All four infants – from Minnesota, Ohio and Texas – were hospitalized; three with cases of Cronobacter and one with Salmonella Newport. Cronobacter may have contributed to one infant’s death among the four cases, according to a news release.

“As this is a product used as the sole source of nutrition for many of our nation’s newborns and infants, the FDA is deeply concerned about these reports of bacterial infections,” said Frank Yiannas, FDA Deputy Commissioner for Food Policy and Response. “We want to reassure the public that we’re working diligently with our partners to investigate complaints related to these products, which we recognize include infant formula produced at this facility, while we work to resolve this safety concern as quickly as possible.”

Formulas included in this recall

Abbott announced a voluntary recall of Similac, Alimentum and EleCare powdered infant formulas with the following lot number criteria:

  • The first two digits of the code are 22 – 37; AND
  • The code on the container contains K8, SH, or Z2; AND
  • The expiration date is 4-1-2022 (APR 2022) or later.
This includes:
  • All Similac Total Comfort and Spit-Up, Alimentum and Electra (Infant and Jr) powders
  • Some Similac Advance and Sensitive powders
This does NOT include:
  • Isomil and Neosure
  • Liquid formulas (ready-to-feed as well as concentrate)

A web-based tool can be used to identify products included in this recall.

This is a targeted recall; only products manufactured in the Sturgis facility, with the corresponding lot numbers are included.

This recall does not include any liquid formula products or metabolic deficiency nutrition formulas. The FDA has stated that all other products produced by Abbott are safe to continue use.

“We value the trust parents place in us for high quality and safe nutrition and we’ll do whatever it takes to keep that trust and resolve this situation,” said an Abbott representative in a statement. The investigation regarding the illnesses is still ongoing.

The CDC warns against diluting infant formula as well as making or feeding homemade formula to infants.

Recalled product

If you have purchased formula included in this recall, do not throw the container away. The DHS advises those with affected products to return them for a refund or replacement. Some stores may limit the number of cans individuals are able to exchange due to product availability.
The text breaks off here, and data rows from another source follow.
(* ===== verification/UnitTests.v ===== *)
(** * The unit tests

    The checks of tests/unit and the functions of tests/e2e/samples, evaluated on
    the model: what the tests observe of the C++ code, the definitions of this
    development do. *)
From S2P Require Import Prelude Error Riscv Decoder IR Lifter Arm64 Encoder GuestState.
From S2P Require Import InstructionSelector Liveness RegisterAllocator RiscvEncoding.
From S2P Require Import Machine RiscvSemantics GuestProgram GuestBlocks.
From S2P Require Import ELFReader ExecutionEngine BinaryTranslator Main.
From S2P Require Import Platform ProgramCorrect SamplePlatform Examples.

(** ** DecoderTest.cpp *)

Module DecoderTest.
Import riscv.

Definition decodeRaw (raw pc : Z) : result Instruction :=
  Decoder.decode (isa.word_bytes raw) 0 pc.

(** Opcode, operands, raw word and address. *)
Definition vectors : list (Z * Z * Opcode * list Operand) :=
  let x r := Register r in
  let imm v := Immediate v in
  [ (0x003100B3, 0x1000, ADD, [x 1; x 2; x 3]);
    (0x407302B3, 0x2000, SUB, [x 5; x 6; x 7]);
    (0x00C5F533, 0, AND, [x 10; x 11; x 12]);
    (0x003140B3, 0, XOR, [x 1; x 2; x 3]);
    (0x06410093, 0, ADDI, [x 1; x 2; imm 100]);
    (0xFFF20193, 0, ADDI, [x 3; x 4; imm (-1)]);
    (0x0FF37293, 0, ANDI, [x 5; x 6; imm 255]);
    (0x00511093, 0, SLLI, [x 1; x 2; imm 5]);
    (0x00812083, 0, LW, [x 1; x 2; imm 8]);
    (0xFF053283, 0, LD, [x 5; x 10; imm (-16)]);
    (0x00444183, 0, LBU, [x 3; x 8; imm 4]);
    (0x00312623, 0, SW, [x 2; x 3; imm 12]);
    (0xFE553C23, 0, SD, [x 10; x 5; imm (-8)]);
    (0x00208863, 0, BEQ, [x 1; x 2; imm 16]);
    (0xFE419EE3, 0, BNE, [x 3; x 4; imm (-4)]);
    (0x0062C463, 0, BLT, [x 5; x 6; imm 8]);
    (0x064000EF, 0, JAL, [x 1; imm 100]);
    (0x004100E7, 0, JALR, [x 1; x 2; imm 4]);
    (0x123450B7, 0, LUI, [x 1; imm 0x12345000]);
    (0x01000117, 0, AUIPC, [x 2; imm 0x1000000]);
    (0x00000073, 0, ECALL, []);
    (0x00100073, 0, EBREAK, []);
    (0x003100BB, 0, ADDW, [x 1; x 2; x 3]);
    (0x00A3029B, 0, ADDIW, [x 5; x 6; imm 10]);
    (0x00A00093, 0x1000, ADDI, [x 1; x 0; imm 10]);
    (0xFFF10093, 0, ADDI, [x 1; x 2; imm (-1)]);
    (0xFE208EE3, 0, BEQ, [x 1; x 2; imm (-4)]);
    (0xFF9FF0EF, 0, JAL, [x 1; imm (-8)]);
    (0x7FF10093, 0, ADDI, [x 1; x 2; imm 2047]);
    (0x80010093, 0, ADDI, [x 1; x 2; imm (-2048)]);
    (0x01DF0FB3, 0, ADD, [x 31; x 30; x 29]) ].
Contact your local WIC office for assistance if you are unable to exchange your items.

WIC recipients

Those who receive infant formula through WIC are being advised to return the recalled product to the store where it was purchased to receive a refund or exchange. For those in need of further assistance, they may call 1-800-986-8540. The WIC program allows for a different brand of formula to replace the affected brands.

Cronobacter sakazakii

While infections are rare, Cronobacter can cause sepsis, a dangerous blood infection, or meningitis, which causes swelling in the brain and spinal areas.
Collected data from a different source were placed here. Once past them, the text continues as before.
(** * The local executor-package store and the secret vault of
      [jina/hubble/hubapi.py]

    A shallow embedding of the module: the hub root directory and the
    callers' working directories are finite maps from entry names to file
    system nodes, every function of the module is a computation in a state
    and exception monad over that store, and the properties of the package
    life cycle and of the vault are proved about those computations.

    Modelling conventions.
    - An entry of the hub root is addressed by its name: [_hub_root / name]
      is the entry called [name], so names are single path components.
    - Working directories are entries of a second store, kept apart from
      the hub root.
    - Text is a [string] of characters with code points below 256.
    - Identifiers are executor UUIDs: what rests on the clean-up pattern
      [f'{uuid}-*.dist-info'] is stated for identifiers in which no
      character is a wildcard ([glob_literal]).
    - A pattern is matched as [fnmatch] matches one component.  That
      [Path.glob] turns down, with [ValueError], a pattern in which [**] is
      only a part of a component is left out: such a pattern comes from an
      identifier holding [**] alone, never from one free of wildcard
      characters nor from the fixed pattern of [list_local]. *)

From Stdlib Require Import Ascii String.
From stdpp Require Import gmap strings list fin_maps.

Set Warnings "-register-all".

Local Open Scope string_scope.
Local Open Scope list_scope.

(** ** Files, directories and the store *)

Inductive node :=
  | File (data : string)
  | Dir (entries : gmap string node).

(** The Python exceptions the module can meet. *)
Inductive exn :=
  | FileNotFoundError
  | FileExistsError
  | NotADirectoryError
  | IsADirectoryError
  | ValueError
  | CalledProcessError
  | JSONDecodeError
  | InvalidToken
  | BadArchive.

(** Calls made to the external collaborators, most recent first. *)
Inductive call :=
  | Unpacked (dst : string)
  | PipInstalled (req : string).

Record world := World {
  hub : gmap string node;
  work : gmap string node;
  calls : list call
}.

Definition set_hub (h : gmap string node) (w : world) : world :=
  World h (work w) (calls w).
Definition set_work (d : gmap string node) (w : world) : world :=
  World (hub w) d (calls w).
Definition log_call (c : call) (w : world) : world :=
  World (hub w) (work w) (c :: calls w).

(** ** Computations: state that survives a raised exception *)

Inductive result (A : Type) :=
  | Ok (a : A)
  | Raise (e : exn).
Arguments Ok {A} a.
Arguments Raise {A} e.

Definition M (A : Type) : Type := world -> result A * world.

Definition ret {A} (a : A) : M A := fun w => (Ok a, w).
Definition raise {A} (e : exn) : M A := fun w => (Raise e, w).
Definition bind {A B} (m : M A) (k : A -> M B) : M B :=
  fun w => match m w with
           | (Ok a, w') => k a w'
           | (Raise e, w') => (Raise e, w')
           end.
Definition try_except {A} (body : M A) (handler : exn -> M A) : M A :=
  fun w => match body w with
           | (Ok a, w') => (Ok a, w')
           | (Raise e, w') => handler e w'
           end.
Definition gets {A} (f : world -> A) : M A := fun w => (Ok (f w), w).
Definition modify (f : world -> world) : M unit := fun w => (Ok tt, f w).

Declare Scope fs_scope.
Delimit Scope fs_scope with fs.
Notation "x <- m ;; k" := (bind m (fun x => k))
  (at level 100, m at next level, right associativity) : fs_scope.
Notation "m ;; k" := (bind m (fun _ => k))
  (at level 100, right associativity) : fs_scope.
Local Open Scope fs_scope.

Definition when (b : bool) (m : M unit) : M unit := if b then m else ret tt.

Fixpoint for_each {A} (l : list A) (body : A -> M unit) : M unit :=
  match l with
  | [] => ret tt
  | x :: l' => body x ;; for_each l' body
  end.

(** ** Wildcard patterns of [Path.glob]

    One path component is matched as [fnmatch] does: [*] is any run of
    characters, [?] any one character, [[seq]] and [[!seq]] a character
    class with ranges, and a [[] that is never closed stands for itself. *)

Inductive glob_tok :=
  | GStar
  | GAny
  | GLit (c : ascii)
  | GClass (neg : bool) (body : list ascii).

(** The closing bracket of a class: a []] right after the opening bracket
    (or after the [!]) belongs to the class. *)
Fixpoint find_close (p : list ascii) : option (list ascii * list ascii) :=
  match p with
  | [] => None
  | c :: p' =>
      if Ascii.eqb c "]" then Some ([], p')
      else match find_close p' with
           | Some (body, rest) => Some (c :: body, rest)
           | None => None
           end
  end.

Definition class_split (p : list ascii)
  : option (bool * list ascii * list ascii) :=
  let '(neg, p1) := match p with
                    | c :: p' => if Ascii.eqb c "!" then (true, p') else (false, p)
                    | [] => (false, p)
                    end in
  match p1 with
  | c :: p2 =>
      if Ascii.eqb c "]"
      then match find_close p2 with
           | Some (body, rest) => Some (neg, c :: body, rest)
           | None => None
           end
      else match find_close p1 with
           | Some (body, rest) => Some (neg, body, rest)
           | None => None
           end
  | [] => None
  end.

Fixpoint glob_parse (fuel : nat) (p : list ascii) : list glob_tok :=
  match fuel with
  | O => []
  | S fuel' =>
      match p with
      | [] => []
      | c :: p' =>
          if Ascii.eqb c "*" then GStar :: glob_parse fuel' p'
          else if Ascii.eqb c "?" then GAny :: glob_parse fuel' p'
          else if Ascii.eqb c "[" then
            match class_split p' with
            | Some (neg, body, rest) => GClass neg body :: glob_parse fuel' rest
            | None => GLit c :: glob_parse fuel' p'
            end
          else GLit c :: glob_parse fuel' p'
      end
  end.

Definition ascii_leb (a b : ascii) : bool :=
  (nat_of_ascii a <=? nat_of_ascii b)%nat.

(** Membership in the body of a class: [a-z] is a range, any other
    character stands for itself. *)
Fixpoint class_mem (c : ascii) (body : list ascii) : bool :=
  match body with
  | lo :: rest =>
      match rest with
      | dash :: hi :: rest' =>
          if Ascii.eqb dash "-"
          then (ascii_leb lo c && ascii_leb c hi) || class_mem c rest'
          else Ascii.eqb c lo || class_mem c rest
      | _ => Ascii.eqb c lo || class_mem c rest
      end
  | [] => false
  end.

Fixpoint tok_match (ts : list glob_tok) (s : list ascii) : bool :=
  match ts with
  | [] => match s with [] => true | _ => false end
  | GStar :: ts' =>
      (fix star (s : list ascii) : bool :=
         tok_match ts' s ||
         match s with [] => false | _ :: s' => star s' end) s
  | GAny :: ts' =>
      match s with _ :: s' => tok_match ts' s' | [] => false end
  | GLit c :: ts' =>
      match s with c' :: s' => Ascii.eqb c c' && tok_match ts' s' | [] => false end
  | GClass neg body :: ts' =>
      match s with
      | c' :: s' => xorb neg (class_mem c' body) && tok_match ts' s'
      | [] => false
      end
  end.

Definition fnmatch (pat name : string) : bool :=
  let p := list_ascii_of_string pat in
  tok_match (glob_parse (length p) p) (list_ascii_of_string name).

(** A character that [fnmatch] reads as itself. *)
Definition literal_char (c : ascii) : bool :=
  negb (Ascii.eqb c "*" || Ascii.eqb c "?" || Ascii.eqb c "[").

(** A name free of wildcard characters: used as a pattern it matches
    itself and nothing else. *)
Definition glob_literal (s : string) : bool :=
  forallb literal_char (list_ascii_of_string s).

(** ** Primitive operations on the hub root *)

(** [Path.exists] of [_hub_root / name]. *)
Definition path_exists (name : string) : M bool :=
  gets (fun w => bool_decide (is_Some (hub w !! name))).

(** [Path.exists] of [_hub_root / dir / name]. *)
Definition child_exists (dir name : string) : M bool :=
  gets (fun w => match hub w !! dir with
                 | Some (Dir d) => bool_decide (is_Some (d !! name))
                 | _ => false
                 end).

(** [_hub_root.glob(pat)]: the names of the entries that match.  The
    pattern is one component and is taken as [fnmatch] takes it, a [**]
    inside it included. *)
Definition glob (pat : string) : M (list string) :=
  gets (fun w => filter (fun n => fnmatch pat n = true) (map_to_list (hub w)).*1).

(** [shutil.rmtree]: a directory goes with all it holds; a missing path
    and a regular file are errors. *)
Definition rmtree (name : string) : M unit :=
  fun w => match hub w !! name with
           | Some (Dir _) => (Ok tt, set_hub (delete name (hub w)) w)
           | Some (File _) => (Raise NotADirectoryError, w)
           | None => (Raise FileNotFoundError, w)
           end.

(** [Path.mkdir(parents=False, exist_ok=True)] in the hub root. *)
Definition mkdir (name : string) : M unit :=
  fun w => match hub w !! name with
           | None => (Ok tt, set_hub (<[name := Dir ∅]> (hub w)) w)
           | Some (Dir _) => (Ok tt, w)
           | Some (File _) => (Raise FileExistsError, w)
           end.

(** [shutil.copyfile] between two files one level below the hub root. *)
Definition copyfile (src : string * string) (dst : string * string) : M unit :=
  fun w =>
    match hub w !! src.1 with
    | Some (Dir s) =>
        match s !! src.2 with
        | Some (File data) =>
            match hub w !! dst.1 with
            | Some (Dir d) =>
                match d !! dst.2 with
                | Some (Dir _) => (Raise IsADirectoryError, w)
                | _ => (Ok tt,
                        set_hub (<[dst.1 := Dir (<[dst.2 := File data]> d)]> (hub w)) w)
                end
            | _ => (Raise FileNotFoundError, w)
            end
        | Some (Dir _) => (Raise IsADirectoryError, w)
        | None => (Raise FileNotFoundError, w)
        end
    | _ => (Raise FileNotFoundError, w)
    end.

(** ** External collaborators *)

(** Modelled from the spec: [unpack_package] is defined in
    [jina/hubble/helper.py], which is not among the sources at hand.  The
    unpacker extracts a bundle archive into a destination directory under
    an all-or-nothing contract: either the whole content of the archive is
    in the destination afterwards, or the call fails and nothing was
    written. *)
Inductive bundle :=
  | Archive (content : gmap string node)
  | Broken.

Definition unpack_package (zip : bundle) (dst : string) : M unit :=
  modify (log_call (Unpacked dst)) ;;
  match zip with
  | Broken => raise BadArchive
  | Archive c =>
      fun w => match hub w !! dst with
               | None => (Ok tt, set_hub (<[dst := Dir c]> (hub w)) w)
               | Some (Dir d) => (Ok tt, set_hub (<[dst := Dir (c ∪ d)]> (hub w)) w)
               | Some (File _) => (Raise FileExistsError, w)
               end
  end.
Infants 2 months and younger are most likely to become sick with meningitis due to Cronobacter infection. Other infants who are most at-risk are those with compromised immune systems due to illness or treatments such as chemotherapy.


The first symptom of a Cronobacter infection is typically a fever, followed by poor feeding, crying or very low energy. Some babies, however, may experience seizures. Any of these symptoms present warrants a trip to the doctor for those who may have used these products.

Other symptoms may be irritability, temperature changes, jaundice (yellowed skin and whites of eyes), grunting breaths and abnormal movements, according to the FDA.


Salmonella includes an entire group of bacteria that cause gastrointestinal illness and fever called salmonellosis.


Most people will develop diarrhea, fever and abdominal cramps. More severe cases could include high fever, body aches, headaches, lethargy, rash, blood in urine or stool, and in some cases, death.

*This post has been updated to reflect that the powdered infant formula was not determined ultimately to be the cause of infections, but rather a common link between cases. Abbott's recall was voluntary as a precaution.